# How can I tell if I'm being offered a Surge ride?



## CIncinnatiDriver (Dec 17, 2015)

I've been driving Uber for a while...but it can be misery.
So I wanted to try Lyft...but Surge seems broken or something ??

It's a Saturday night, I'm in the middle of a HUGE Lyft surge area
I keep getting pings...but NONE of them indicate whether they are actual surge rides.
I accepted some, but even then, it didn't indicate it was a surge ride (or whatever they're called on Lyft).

I THOUGHT I would be only getting surge offers...but none of the rides indicated surge.

Sadly...because Uber is such a lying company, I couldn't trust Lyft....maybe these actually WERE surge rides, but maybe not..??

So....BOTTOM LINE QUESTION:
If I am offered a Lyft surge ride, does the ping actually indicate that? 

(on uber, there is a lightning bolt)

Thx for any info


----------



## macchiato (Sep 29, 2015)

Nope..you only know after the fact.


----------



## CIncinnatiDriver (Dec 17, 2015)

Crap.

So, do you find out right away, after the dripoff ?

Also ..what about pax ? Do they know from the get-go that it's a surge fare ?


----------



## Thatendedbadly (Feb 8, 2016)

Use the Uber rider app, it quotes the pax surge rate and minimum fare. Free download. You'll notice that the rider app allows the pax to get a text notification when the surge disappears, many pax will simply wait for the lower fare, actually had a pax tell me they do that the other day, apparently anything above .30/.30 was too expensive. She didn't tip, of course.


----------



## macchiato (Sep 29, 2015)

Op is talking about Lyft surge (primetime). 

Right after you dropoff on the rating screen, you'll know if it was a PT (primetime) ride.


----------



## ADX (Nov 22, 2015)

I drove a guy who's friends with Director of Product at Lyft.
I asked him to ask his friend how he would feel if John Zimmerman told him he could make 100k a year and give him 50k after he's done the work.

But yes, Lyft is just as bad as Uber.


----------



## CIncinnatiDriver (Dec 17, 2015)

macchiato said:


> Op is talking about Lyft surge (primetime).
> 
> Right after you dropoff on the rating screen, you'll know if it was a PT (primetime) ride.


Thanks for all this.

So, does the rider knew, definitively, if it is prune time?

(i.E. , could I just call the rider to find out if it's PT?)
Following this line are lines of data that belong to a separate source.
Lemma Atoi_FormatInt i : is_i64 i → Atoi (FormatInt i) = Some i.
Proof.
  intros Hi. unfold Atoi, ParseInt_val, FormatInt. destruct (Z.ltb_spec i 0) as [Hn|Hn].
  - cbn [split_sign]. change (45 =? 45) with true. cbv iota. destruct (FormatUint_spec (- i)) as (-> & -> & Hne); [lia|].
    destruct (FormatUint (- i)) as [|c s]; [done|]. rewrite len_cons. pose proof (len_nonneg s). rewrite (proj2 (Z.ltb_lt 0 _)) by lia. cbn [andb].
    rewrite (proj2 (Z.leb_le (- i) _)) by zlia. f_equal. lia.
  - destruct (FormatUint_spec i) as (Hd & Hv & Hne); [lia|]. rewrite split_sign_digits, Hd, Hv by done.
    destruct (FormatUint i) as [|c s]; [done|]. rewrite len_cons. pose proof (len_nonneg s). rewrite (proj2 (Z.ltb_lt 0 _)) by lia. cbn [andb].
    by rewrite (proj2 (Z.leb_le i _)) by zlia.
Qed.

(** ** Documents *)

Definition finite (f : spec_float) : bool := match f with S754_zero _ | S754_finite _ _ _ => true | _ => false end.

(** The shortest form of a double is a number of JSON and reads back as the
    double. *)
Class FloatText `{ParseFloat} `{FormatG} := {
  float_text_number f : finite f = true → scan_number (format_g f) = Some (format_g f, []);
  float_text_value f : is_double f → finite f = true → parse_float (format_g f) = Some f
}.

(** Integers of 64 bits, finite doubles, well-formed strings, no member twice. *)
Inductive json_ok : JValue → Prop :=
  | ok_null : json_ok VNull
  | ok_bool b : json_ok (VBool b)
  | ok_int i : is_i64 i → json_ok (VInt i)
  | ok_float f : is_double f → finite f = true → json_ok (VFloat f)
  | ok_string s : valid_utf8 s → json_ok (VString s)
  | ok_array l : Forall json_ok l → json_ok (VArray l)
  | ok_object ms : NoDup (fst <$> ms) → Forall (λ m, valid_utf8 (fst m)) ms → Forall (λ m, json_ok (snd m)) ms → json_ok (VObject ms).

Section RoundTrip.
Context `{FloatText}.

(** What a document is after it was printed: a double whose text is an integer is
    that integer. *)
Fixpoint canon (v : JValue) : JValue :=
  match v with
  | VFloat f => match Atoi (format_g f) with Some i => VInt i | None => VFloat f end
  | VArray l => VArray (canon <$> l)
  | VObject ms => VObject (prod_map id canon <$> ms)
  | v => v
  end.

(** The texts after the first one, with their commas. *)
Definition tails (texts : list bytes) : bytes := concat ((λ t, 44 :: t) <$> texts).
Lemma join_tails t texts : join [44] (t :: texts) = t ++ tails texts.
Proof.
  revert t. induction texts as [|u texts IH]; intros t; [by rewrite app_nil_r|].
  change (join [44] (t :: u :: texts)) with (t ++ [44] ++ join [44] (u :: texts)). by rewrite IH.
Qed.

Lemma scan_number_head s r rest : scan_number (s ++ rest) = Some (s, r) → s ≠ [] → ∃ c s', s = c :: s' ∧ ((c =? 45) || is_digit c) = true.
Proof.
  intros Hs Hne. destruct s as [|c s]; [done|]. exists c, s. split; [done|]. unfold scan_number in Hs. cbn [app] in Hs.
  destruct (c =? 45) eqn:E; [done|]. cbn [orb]. cbn [mbind option_bind] in Hs. unfold scan_int in Hs.
  destruct (Z.eqb_spec c 48) as [->|Hc]; [done|]. unfold digits1 in Hs. cbn [span_digits] in Hs. by destruct (is_digit c).
Qed.

(** The token of a scalar. *)
Lemma scan_scalar_number t rest : scan_number t = Some (t, []) → t ≠ [] → ends_number rest = true →
  scan_scalar (t ++ rest) = Some (TNumber t, rest).
Proof.
  intros Hs Hne Hr. pose proof (scan_number_app t rest Hs Hr) as Ha. destruct (scan_number_head t rest rest Ha Hne) as (c & s & -> & Hc).
  cbn [app] in *. unfold scan_scalar. assert (c ≠ 34) by (intros ->; done). rewrite (proj2 (Z.eqb_neq c 34)), Hc by done. by rewrite Ha.
Qed.

Lemma scan_scalar_string s rest : valid_utf8 s → scan_scalar (appendString s ++ rest) = Some (TString s, rest).
Proof.
  intros Hs. unfold appendString. fold (escape s). cbn [app]. unfold scan_scalar. change (34 =? 34) with true. cbv iota.
  rewrite <- app_assoc. cbn [app]. rewrite scan_escaped by by apply valid_bytes. cbn. by rewrite unquote_escape.
Qed.

Definition scalar_value (v : JValue) : option Token :=
  match v with
  | VNull => Some TNull | VBool b => Some (TBool b) | VInt i => Some (TNumber (FormatInt i)) | VFloat f => Some (TNumber (format_g f))
  | VString s => Some (TString s) | _ => None
  end.

Lemma number_not_nil t : scan_number t = Some (t, []) → t ≠ [].
Proof. by intros Hs ->. Qed.

Lemma scan_scalar_ser v t rest : json_ok v → scalar_value v = Some t → ends_number rest = true → scan_scalar (Serialize v ++ rest) = Some (t, rest).
Proof.
  intros Hv Ht Hr. destruct Hv as [|b|i Hi|f Hf1 Hf2|s Hs|l Hl|ms Hd Hk Hms]; cbn in Ht; injection Ht as <- || done; cbn [Serialize].
  - done.
  - by destruct b.
  - apply scan_scalar_number; [apply scan_FormatInt|apply number_not_nil, scan_FormatInt|done].
  - pose proof (float_text_number f Hf2) as Hn. apply scan_scalar_number; [done|by apply number_not_nil|done].
  - by apply scan_scalar_string.
Qed.

(** The first byte of a text is neither a space nor a separator nor a closing
    bracket. *)
Definition starts (c : Z) : bool :=
  negb (json_space c || (c =? 58) || (c =? 44) || (c =? 93) || (c =? 125)).

Lemma starts_digit c : ((c =? 45) || is_digit c) = true → starts c = true.
Proof. unfold is_digit, starts, json_space. lia. Qed.

Lemma number_starts t : scan_number t = Some (t, []) → ∃ c s, t = c :: s ∧ starts c = true.
Proof.
  intros Ht. pose proof (number_not_nil t Ht). destruct (scan_number_head t [] []) as (c & s & -> & Hc); [by rewrite app_nil_r|done|].
  exists c, s. split; [done|]. by apply starts_digit.
Qed.

Lemma ser_starts v : json_ok v → ∃ c s, Serialize v = c :: s ∧ starts c = true.
Proof.
  destruct 1 as [|[]|i Hi|f Hf1 Hf2|s Hs|l Hl|ms Hd Hk Hms]; try (by eexists _, _).
  - apply number_starts, scan_FormatInt.
  - by apply number_starts, float_text_number.
Qed.

Lemma token_loop_starts k d c s : starts c = true → d_in d = c :: s → token_loop (S k) d = token_at c s d.
Proof.
  unfold starts. rewrite negb_true_iff, !orb_false_iff. intros [[[[Hs H58] H44] _] _] E. cbn [token_loop]. rewrite E. cbn [skip_space]. rewrite Hs.
  by rewrite H58, H44.
Qed.

Lemma dec_More_starts d c s : d_in d = c :: s → starts c = true → dec_More d = true.
Proof.
  intros E. unfold starts. rewrite negb_true_iff, !orb_false_iff. intros [[[[Hs _] _] H93] H125]. unfold dec_More. rewrite E. cbn [skip_space].
  by rewrite Hs, H93, H125.
Qed.

Lemma json_space_seps : json_space 44 = false ∧ json_space 93 = false ∧ json_space 125 = false ∧ json_space 58 = false ∧ json_space 34 = false.
Proof. done. Qed.

Lemma parse_scalar_token v t : json_ok v → scalar_value v = Some t → ∀ fuel d d', dec_Token d = Some (t, d') → parseValue (S fuel) d = Some (canon v, d').
Proof.
  intros Hv Ht fuel d d' Hd. cbn [parseValue]. rewrite Hd. cbn [mbind option_bind].
  destruct Hv as [|b|i Hi|f Hf1 Hf2|s Hs|l Hl|ms Hn Hk Hms]; cbn in Ht; injection Ht as <- || done; try done.
  - unfold parse_number. by rewrite Atoi_FormatInt.
  - unfold parse_number. cbn [canon]. destruct (Atoi (format_g f)); [done|]. by rewrite float_text_value.
Qed.

(** A text is parsed where a value is allowed, whatever comes before it that the
    token stream skips. *)
Definition parses (v : JValue) : Prop := ∀ d k st stack rest fuel,
  dec_Token d = token_loop (S k) (mkDec (Serialize v ++ rest) st stack) → tokenValueAllowed st = true → ends_number rest = true →
  (2 * length (Serialize v) < fuel)%nat → parseValue fuel d = Some (canon v, mkDec rest (tokenValueEnd st) stack).

Lemma token_at_scalar v t c s st stack rest : json_ok v → scalar_value v = Some t → Serialize v = c :: s → starts c = true →
  tokenValueAllowed st = true → ends_number rest = true →
  token_at c (s ++ rest) (mkDec (Serialize v ++ rest) st stack) = Some (t, mkDec rest (tokenValueEnd st) stack).
Proof.
  intros Hv Ht E Hs Ha Hr. pose proof (scan_scalar_ser v t rest Hv Ht Hr) as Hsc. unfold token_at. cbn [d_state d_stack].
  assert (Hb : (c =? 91) = false ∧ (c =? 93) = false ∧ (c =? 123) = false ∧ (c =? 125) = false).
  { rewrite E in Hsc. cbn [app] in Hsc. rewrite !Z.eqb_neq. split_and!; intros ->; done. }
  destruct Hb as (-> & -> & -> & ->).
  rewrite (bool_decide_eq_false_2 (st = tokenObjectStart ∨ st = tokenObjectKey)) by (intros [->| ->]; done). rewrite andb_false_r, Ha.
  change (c :: s ++ rest) with ((c :: s) ++ rest). by rewrite <- E, Hsc.
Qed.

Lemma parses_scalar v t : json_ok v → scalar_value v = Some t → parses v.
Proof.
  intros Hv Ht d k st stack rest fuel Hd Ha Hr Hf. destruct (ser_starts v Hv) as (c & s & E & Hs). destruct fuel as [|fuel]; [lia|].
  eapply parse_scalar_token; [done|exact Ht|]. rewrite Hd, (token_loop_starts k _ c (s ++ rest)) by (done || by cbn; rewrite E).
  by apply token_at_scalar.
Qed.

(** *** Arrays *)

Lemma tails_cons t texts : tails (t :: texts) = 44 :: t ++ tails texts.
Proof. done. Qed.

Lemma close_array d rest st stack : d = mkDec (93 :: rest) tokenArrayComma (st :: stack) ∨ d = mkDec (93 :: rest) tokenArrayStart (st :: stack) →
  dec_More d = false ∧ dec_Token d = Some (TDelim 93, mkDec rest (tokenValueEnd st) stack).
Proof. by intros [->| ->]. Qed.

Lemma elements_tail l acc st stack rest fuel : Forall json_ok l → Forall parses l →
  (2 * length (tails (Serialize <$> l)) + 2 <= fuel)%nat →
  parse_elements fuel acc (mkDec (tails (Serialize <$> l) ++ 93 :: rest) tokenArrayComma (st :: stack)) =
    Some (VArray (acc ++ (canon <$> l)), mkDec rest (tokenValueEnd st) stack).
Proof.
  intros Hok Hp. revert acc fuel. induction l as [|v l IH]; intros acc fuel Hf; destruct fuel as [|fuel]; try lia; cbn [parse_elements].
  - destruct (close_array (mkDec (93 :: rest) tokenArrayComma (st :: stack)) rest st stack) as [Hm Ht]; [by left|].
    cbn [fmap list_fmap tails concat app]. rewrite Hm, Ht. cbn. by rewrite app_nil_r.
  - apply Forall_cons in Hok as [Hv Hok]. apply Forall_cons in Hp as [Hpv Hp]. rewrite fmap_cons in Hf |- *. rewrite tails_cons in Hf |- *. cbn [app].
    change (dec_More (mkDec (44 :: _) tokenArrayComma (st :: stack))) with true. cbv iota. cbn [length] in Hf. rewrite length_app in Hf.
    rewrite <- app_assoc.
    rewrite (Hpv _ 0%nat tokenArrayValue (st :: stack) (tails (Serialize <$> l) ++ 93 :: rest) fuel); [|done|done|by destruct l|lia].
    cbn [mbind option_bind tokenValueEnd]. rewrite IH by (done || lia). by rewrite <- app_assoc.
Qed.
THAT would be great, so I could find out if it's a competitive fare.


----------



## macchiato (Sep 29, 2015)

The riders know whether or not it is PT or not. I would not recommend calling the passenger and asking them if it is a PT request. That's just not professional. On top of that, if you find out it isn't and you cancel, they could report you to Lyft for cherry picking rides.

(Edited spelling)


----------



## CIncinnatiDriver (Dec 17, 2015)

macchiato said:


> The rider know whether or not it is PT or not. I would not recommend calling the passenger and asking them if it is a PT request. That's just not professional. On top of that, if you find out it isn't and you cancel, they could report you to Lyft for cherry picking rides.


I'm ok with it. Thanks for the advice....it is a rough spot we're in.

I actually think it's unprofessional to not let me know up front what the fare is going to be. The way I'll do it, which has worked for me in the past, is to simply say. ...."I'm sorry, the app isn't telling me (or, isn't doing) what it's supposed to. Is it showing up as prime time on your end? "

I can't really agree to something if I don't know the terms!! , after all.

I dint think they'll report me. Too much trouble, and they'll be too busy looking for their next ride.

I'll have to try this to see if I get in trouble.


----------



## macchiato (Sep 29, 2015)

No I completely agree that Lyft should tell us whether or not a ride is PT or not. It's not just professionalism on their part but as a company that offers a contractual job. It's the only independent contracting job I've heard of that doesn't fully disclose the rates to us drivers and yet we are forced to accept every ride or face deactivation.


----------



## kideyse (Oct 22, 2015)

I have been doing Lyft since April and Uber for over a yr. I was really disappointed with the rate cuts at Uber so I am using Lyft exclusively now.
That being said, I do like the Uber Partner interface better.
It's not just the prime time obfuscation, did you all also notice they never list the city of pickup or dropoff, just the street address.
Being that the rates have been the same for both TNCs for the limited time I have used them, do you all anticipate a similar fare cut by Lyft?


----------



## CIncinnatiDriver (Dec 17, 2015)

I actually think that's where this whole thing falls apart. If we don't know the terms of an agreement, then we haven't really agreed to an unknown term. Its not really fair to penalize us for rejecting something once we know the terms. As independent contractors, I thought it was a right to accept or reject the deal that was offered to us. Obviously, imo, when we tap "accept", we're not really accepting anything since we don't yet know the terms. We're just saying that we might, once we know all the terms. 

Do you think it would be would be better to tell the prospective passenger that we cannot take the deal, and have them cancel? Maybe that would get us out of being penalized for canceling a request that we "accepted".


----------



## AllenChicago (Nov 19, 2015)

CIncinnatiDriver said:


> I actually think that's where this whole thing falls apart. If we don't know the terms of an agreement, then we haven't really agreed to an unknown term. Its not really fair to penalize us for rejecting something once we know the terms. ".


That brings up a good question, CIncinnatiDriver. Have any of us actually read the Lyft Driver Agreement that we electronically signed? I think it was like 5 pages, in small font type. I didn't read it in Nov2015... but now maybe I'll see if it's online and read it over.


----------